Task to complete
In the entries below, the word "only" appears on some lines. Copy each of those lines.

(Extracted data entries)
::::::::::

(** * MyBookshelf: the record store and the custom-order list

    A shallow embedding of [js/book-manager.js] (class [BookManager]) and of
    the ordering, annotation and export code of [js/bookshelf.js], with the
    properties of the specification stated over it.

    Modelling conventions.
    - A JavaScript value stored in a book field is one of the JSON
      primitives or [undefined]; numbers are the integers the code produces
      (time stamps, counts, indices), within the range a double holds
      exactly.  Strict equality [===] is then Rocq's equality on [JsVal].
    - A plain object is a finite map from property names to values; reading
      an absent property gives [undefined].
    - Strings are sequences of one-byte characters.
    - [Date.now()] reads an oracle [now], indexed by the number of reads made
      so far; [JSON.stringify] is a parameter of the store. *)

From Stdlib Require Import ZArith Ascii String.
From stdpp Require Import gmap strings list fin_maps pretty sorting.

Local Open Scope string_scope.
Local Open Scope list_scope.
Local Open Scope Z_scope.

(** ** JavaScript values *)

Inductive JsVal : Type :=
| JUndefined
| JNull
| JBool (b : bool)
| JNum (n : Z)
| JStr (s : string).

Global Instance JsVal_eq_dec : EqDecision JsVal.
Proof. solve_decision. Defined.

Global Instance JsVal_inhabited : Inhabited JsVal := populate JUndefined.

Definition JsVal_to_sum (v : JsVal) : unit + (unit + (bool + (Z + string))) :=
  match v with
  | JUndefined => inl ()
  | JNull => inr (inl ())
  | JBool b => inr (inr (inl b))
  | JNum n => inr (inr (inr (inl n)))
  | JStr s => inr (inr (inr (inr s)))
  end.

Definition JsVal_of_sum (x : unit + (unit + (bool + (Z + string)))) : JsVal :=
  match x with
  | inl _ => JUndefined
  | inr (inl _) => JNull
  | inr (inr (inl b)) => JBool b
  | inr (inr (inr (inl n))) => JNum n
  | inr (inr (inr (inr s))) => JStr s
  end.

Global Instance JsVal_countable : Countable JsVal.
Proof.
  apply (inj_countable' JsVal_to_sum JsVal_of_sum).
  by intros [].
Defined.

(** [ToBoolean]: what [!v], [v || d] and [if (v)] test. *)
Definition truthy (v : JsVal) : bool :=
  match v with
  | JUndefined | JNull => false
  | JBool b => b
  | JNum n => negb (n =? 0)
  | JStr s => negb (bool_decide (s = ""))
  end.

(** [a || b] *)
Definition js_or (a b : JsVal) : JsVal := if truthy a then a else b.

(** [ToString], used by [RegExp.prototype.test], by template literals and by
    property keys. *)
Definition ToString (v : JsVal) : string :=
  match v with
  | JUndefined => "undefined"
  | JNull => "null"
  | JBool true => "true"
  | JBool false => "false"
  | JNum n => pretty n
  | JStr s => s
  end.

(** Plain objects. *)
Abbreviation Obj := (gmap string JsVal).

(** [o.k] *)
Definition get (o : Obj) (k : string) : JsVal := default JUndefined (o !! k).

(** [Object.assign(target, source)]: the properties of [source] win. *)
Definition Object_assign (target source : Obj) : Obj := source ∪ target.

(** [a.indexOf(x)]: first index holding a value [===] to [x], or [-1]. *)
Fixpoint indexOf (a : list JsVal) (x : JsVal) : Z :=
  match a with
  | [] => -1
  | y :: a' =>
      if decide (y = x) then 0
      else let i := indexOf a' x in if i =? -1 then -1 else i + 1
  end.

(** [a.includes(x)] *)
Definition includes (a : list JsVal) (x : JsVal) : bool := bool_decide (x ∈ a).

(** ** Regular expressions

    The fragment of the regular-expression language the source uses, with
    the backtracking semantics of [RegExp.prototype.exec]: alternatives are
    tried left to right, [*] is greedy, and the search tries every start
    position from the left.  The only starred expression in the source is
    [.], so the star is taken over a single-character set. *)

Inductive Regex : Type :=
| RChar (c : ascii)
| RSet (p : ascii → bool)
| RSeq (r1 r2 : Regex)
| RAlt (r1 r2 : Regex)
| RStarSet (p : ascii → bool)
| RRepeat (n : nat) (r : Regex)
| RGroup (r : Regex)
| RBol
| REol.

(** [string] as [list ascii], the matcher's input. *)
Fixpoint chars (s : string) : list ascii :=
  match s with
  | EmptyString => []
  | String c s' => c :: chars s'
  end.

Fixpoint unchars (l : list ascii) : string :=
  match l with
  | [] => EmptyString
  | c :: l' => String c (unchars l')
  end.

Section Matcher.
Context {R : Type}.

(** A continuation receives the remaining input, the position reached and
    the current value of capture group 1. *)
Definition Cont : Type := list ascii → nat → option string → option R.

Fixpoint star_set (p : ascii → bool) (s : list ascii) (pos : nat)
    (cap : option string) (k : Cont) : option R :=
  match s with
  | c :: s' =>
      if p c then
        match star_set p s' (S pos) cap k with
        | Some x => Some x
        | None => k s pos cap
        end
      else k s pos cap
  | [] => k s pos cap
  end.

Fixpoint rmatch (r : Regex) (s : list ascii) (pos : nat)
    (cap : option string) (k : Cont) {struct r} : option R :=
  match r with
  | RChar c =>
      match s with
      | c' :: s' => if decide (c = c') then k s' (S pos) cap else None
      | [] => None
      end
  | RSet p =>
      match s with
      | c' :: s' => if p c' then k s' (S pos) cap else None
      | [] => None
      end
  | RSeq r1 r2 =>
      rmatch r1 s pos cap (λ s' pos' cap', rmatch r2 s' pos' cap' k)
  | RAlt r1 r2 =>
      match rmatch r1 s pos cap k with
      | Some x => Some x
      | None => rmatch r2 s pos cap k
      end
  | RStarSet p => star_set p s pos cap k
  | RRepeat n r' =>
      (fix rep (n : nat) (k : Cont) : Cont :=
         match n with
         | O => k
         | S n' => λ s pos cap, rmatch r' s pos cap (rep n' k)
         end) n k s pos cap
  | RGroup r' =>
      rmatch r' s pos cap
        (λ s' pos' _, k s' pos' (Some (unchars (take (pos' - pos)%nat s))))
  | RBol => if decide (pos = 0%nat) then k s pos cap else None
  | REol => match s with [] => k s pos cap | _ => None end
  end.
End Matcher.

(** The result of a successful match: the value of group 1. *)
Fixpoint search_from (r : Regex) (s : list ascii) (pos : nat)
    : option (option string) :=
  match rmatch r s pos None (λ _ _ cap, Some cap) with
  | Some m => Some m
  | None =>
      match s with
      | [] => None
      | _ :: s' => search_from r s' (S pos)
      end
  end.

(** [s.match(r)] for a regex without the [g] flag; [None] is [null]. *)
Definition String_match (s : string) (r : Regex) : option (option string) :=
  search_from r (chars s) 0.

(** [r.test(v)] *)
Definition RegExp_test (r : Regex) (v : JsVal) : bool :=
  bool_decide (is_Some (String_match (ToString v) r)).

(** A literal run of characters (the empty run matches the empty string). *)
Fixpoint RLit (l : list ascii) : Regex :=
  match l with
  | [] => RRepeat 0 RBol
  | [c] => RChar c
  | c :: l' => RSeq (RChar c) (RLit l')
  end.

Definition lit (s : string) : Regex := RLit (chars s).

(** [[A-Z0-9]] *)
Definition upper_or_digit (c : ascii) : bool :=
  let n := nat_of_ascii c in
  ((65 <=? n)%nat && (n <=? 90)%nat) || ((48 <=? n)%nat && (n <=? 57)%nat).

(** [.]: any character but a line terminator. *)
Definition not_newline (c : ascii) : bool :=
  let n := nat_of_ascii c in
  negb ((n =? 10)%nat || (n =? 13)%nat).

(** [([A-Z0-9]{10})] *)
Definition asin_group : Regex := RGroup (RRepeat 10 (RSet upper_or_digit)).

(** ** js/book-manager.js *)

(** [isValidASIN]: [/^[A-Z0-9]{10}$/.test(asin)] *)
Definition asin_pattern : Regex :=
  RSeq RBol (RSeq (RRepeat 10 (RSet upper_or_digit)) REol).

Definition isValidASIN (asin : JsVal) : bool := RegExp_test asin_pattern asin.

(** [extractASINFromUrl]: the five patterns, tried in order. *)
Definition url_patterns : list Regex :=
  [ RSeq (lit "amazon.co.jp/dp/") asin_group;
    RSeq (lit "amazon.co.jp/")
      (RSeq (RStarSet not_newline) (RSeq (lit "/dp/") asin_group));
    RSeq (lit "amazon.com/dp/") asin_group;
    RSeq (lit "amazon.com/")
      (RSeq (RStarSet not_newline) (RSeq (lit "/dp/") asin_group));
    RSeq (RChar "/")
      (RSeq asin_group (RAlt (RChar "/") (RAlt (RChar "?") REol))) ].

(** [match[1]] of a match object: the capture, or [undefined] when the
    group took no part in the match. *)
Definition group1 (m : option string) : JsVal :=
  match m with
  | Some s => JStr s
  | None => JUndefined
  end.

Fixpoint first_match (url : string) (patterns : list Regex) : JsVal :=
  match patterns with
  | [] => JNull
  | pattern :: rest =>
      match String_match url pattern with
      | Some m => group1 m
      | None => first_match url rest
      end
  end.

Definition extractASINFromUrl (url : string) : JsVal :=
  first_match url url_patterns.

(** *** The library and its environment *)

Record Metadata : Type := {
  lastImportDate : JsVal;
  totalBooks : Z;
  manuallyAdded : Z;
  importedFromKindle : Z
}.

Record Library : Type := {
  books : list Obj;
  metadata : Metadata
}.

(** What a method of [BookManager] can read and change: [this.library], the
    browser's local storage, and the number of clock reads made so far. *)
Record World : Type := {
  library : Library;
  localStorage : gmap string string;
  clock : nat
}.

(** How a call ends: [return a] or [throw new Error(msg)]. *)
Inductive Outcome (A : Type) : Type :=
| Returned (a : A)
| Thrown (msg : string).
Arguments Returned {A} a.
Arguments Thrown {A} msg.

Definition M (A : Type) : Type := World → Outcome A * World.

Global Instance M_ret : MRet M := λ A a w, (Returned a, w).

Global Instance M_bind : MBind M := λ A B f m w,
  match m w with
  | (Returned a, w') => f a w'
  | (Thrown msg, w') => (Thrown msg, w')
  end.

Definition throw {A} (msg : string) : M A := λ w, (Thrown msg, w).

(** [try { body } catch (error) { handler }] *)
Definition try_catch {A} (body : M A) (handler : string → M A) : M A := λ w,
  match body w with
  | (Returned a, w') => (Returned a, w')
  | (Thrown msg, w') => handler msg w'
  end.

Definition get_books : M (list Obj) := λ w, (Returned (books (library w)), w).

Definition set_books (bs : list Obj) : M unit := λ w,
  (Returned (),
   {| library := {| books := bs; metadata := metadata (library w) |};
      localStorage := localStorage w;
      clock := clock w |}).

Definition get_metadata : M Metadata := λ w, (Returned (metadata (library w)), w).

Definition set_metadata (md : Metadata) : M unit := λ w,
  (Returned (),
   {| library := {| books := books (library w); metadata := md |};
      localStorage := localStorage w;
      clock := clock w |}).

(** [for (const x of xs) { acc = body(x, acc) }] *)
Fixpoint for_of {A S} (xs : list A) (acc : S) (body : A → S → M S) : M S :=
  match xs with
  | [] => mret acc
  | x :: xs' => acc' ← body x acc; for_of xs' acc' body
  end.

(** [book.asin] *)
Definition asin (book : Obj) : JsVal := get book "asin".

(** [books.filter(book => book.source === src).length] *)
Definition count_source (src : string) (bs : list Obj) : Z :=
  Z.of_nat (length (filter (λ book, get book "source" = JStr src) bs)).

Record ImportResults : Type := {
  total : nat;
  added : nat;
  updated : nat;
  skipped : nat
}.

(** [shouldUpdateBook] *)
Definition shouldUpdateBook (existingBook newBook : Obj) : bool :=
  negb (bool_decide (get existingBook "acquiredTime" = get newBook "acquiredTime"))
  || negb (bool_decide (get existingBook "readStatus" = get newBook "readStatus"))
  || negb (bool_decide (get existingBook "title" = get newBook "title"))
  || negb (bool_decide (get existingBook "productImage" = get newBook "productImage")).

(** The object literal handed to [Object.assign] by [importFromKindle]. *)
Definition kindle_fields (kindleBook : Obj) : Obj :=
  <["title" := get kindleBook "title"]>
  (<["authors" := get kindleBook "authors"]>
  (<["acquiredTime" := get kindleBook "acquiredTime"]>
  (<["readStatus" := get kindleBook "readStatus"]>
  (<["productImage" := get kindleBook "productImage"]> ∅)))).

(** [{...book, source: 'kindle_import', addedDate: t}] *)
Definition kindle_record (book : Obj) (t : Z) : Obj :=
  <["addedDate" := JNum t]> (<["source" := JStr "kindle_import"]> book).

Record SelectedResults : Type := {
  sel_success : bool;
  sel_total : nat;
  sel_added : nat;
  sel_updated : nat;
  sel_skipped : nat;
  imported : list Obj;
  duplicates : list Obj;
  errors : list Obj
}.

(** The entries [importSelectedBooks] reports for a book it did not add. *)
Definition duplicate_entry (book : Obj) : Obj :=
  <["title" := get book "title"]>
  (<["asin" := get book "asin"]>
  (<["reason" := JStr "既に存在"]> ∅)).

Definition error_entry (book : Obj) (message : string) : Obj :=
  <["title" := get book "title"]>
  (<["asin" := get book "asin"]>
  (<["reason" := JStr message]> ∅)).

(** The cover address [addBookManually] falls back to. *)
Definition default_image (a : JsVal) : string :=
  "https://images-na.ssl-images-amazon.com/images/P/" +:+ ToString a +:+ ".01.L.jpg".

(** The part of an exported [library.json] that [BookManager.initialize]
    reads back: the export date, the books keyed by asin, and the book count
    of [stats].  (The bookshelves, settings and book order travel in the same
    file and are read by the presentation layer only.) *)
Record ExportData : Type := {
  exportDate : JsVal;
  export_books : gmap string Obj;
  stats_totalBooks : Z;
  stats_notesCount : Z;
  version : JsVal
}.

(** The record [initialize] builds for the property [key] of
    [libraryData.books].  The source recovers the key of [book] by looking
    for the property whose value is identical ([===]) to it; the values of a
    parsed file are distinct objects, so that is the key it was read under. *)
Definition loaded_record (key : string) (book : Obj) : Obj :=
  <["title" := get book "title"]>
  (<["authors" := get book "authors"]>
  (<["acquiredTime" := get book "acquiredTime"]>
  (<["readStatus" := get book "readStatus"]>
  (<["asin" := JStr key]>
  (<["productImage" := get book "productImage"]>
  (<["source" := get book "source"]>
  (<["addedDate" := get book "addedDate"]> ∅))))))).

::::::::::

Solution for this task
    position from the left.  The only starred expression in the source is
    file and are read by the presentation layer only.) *)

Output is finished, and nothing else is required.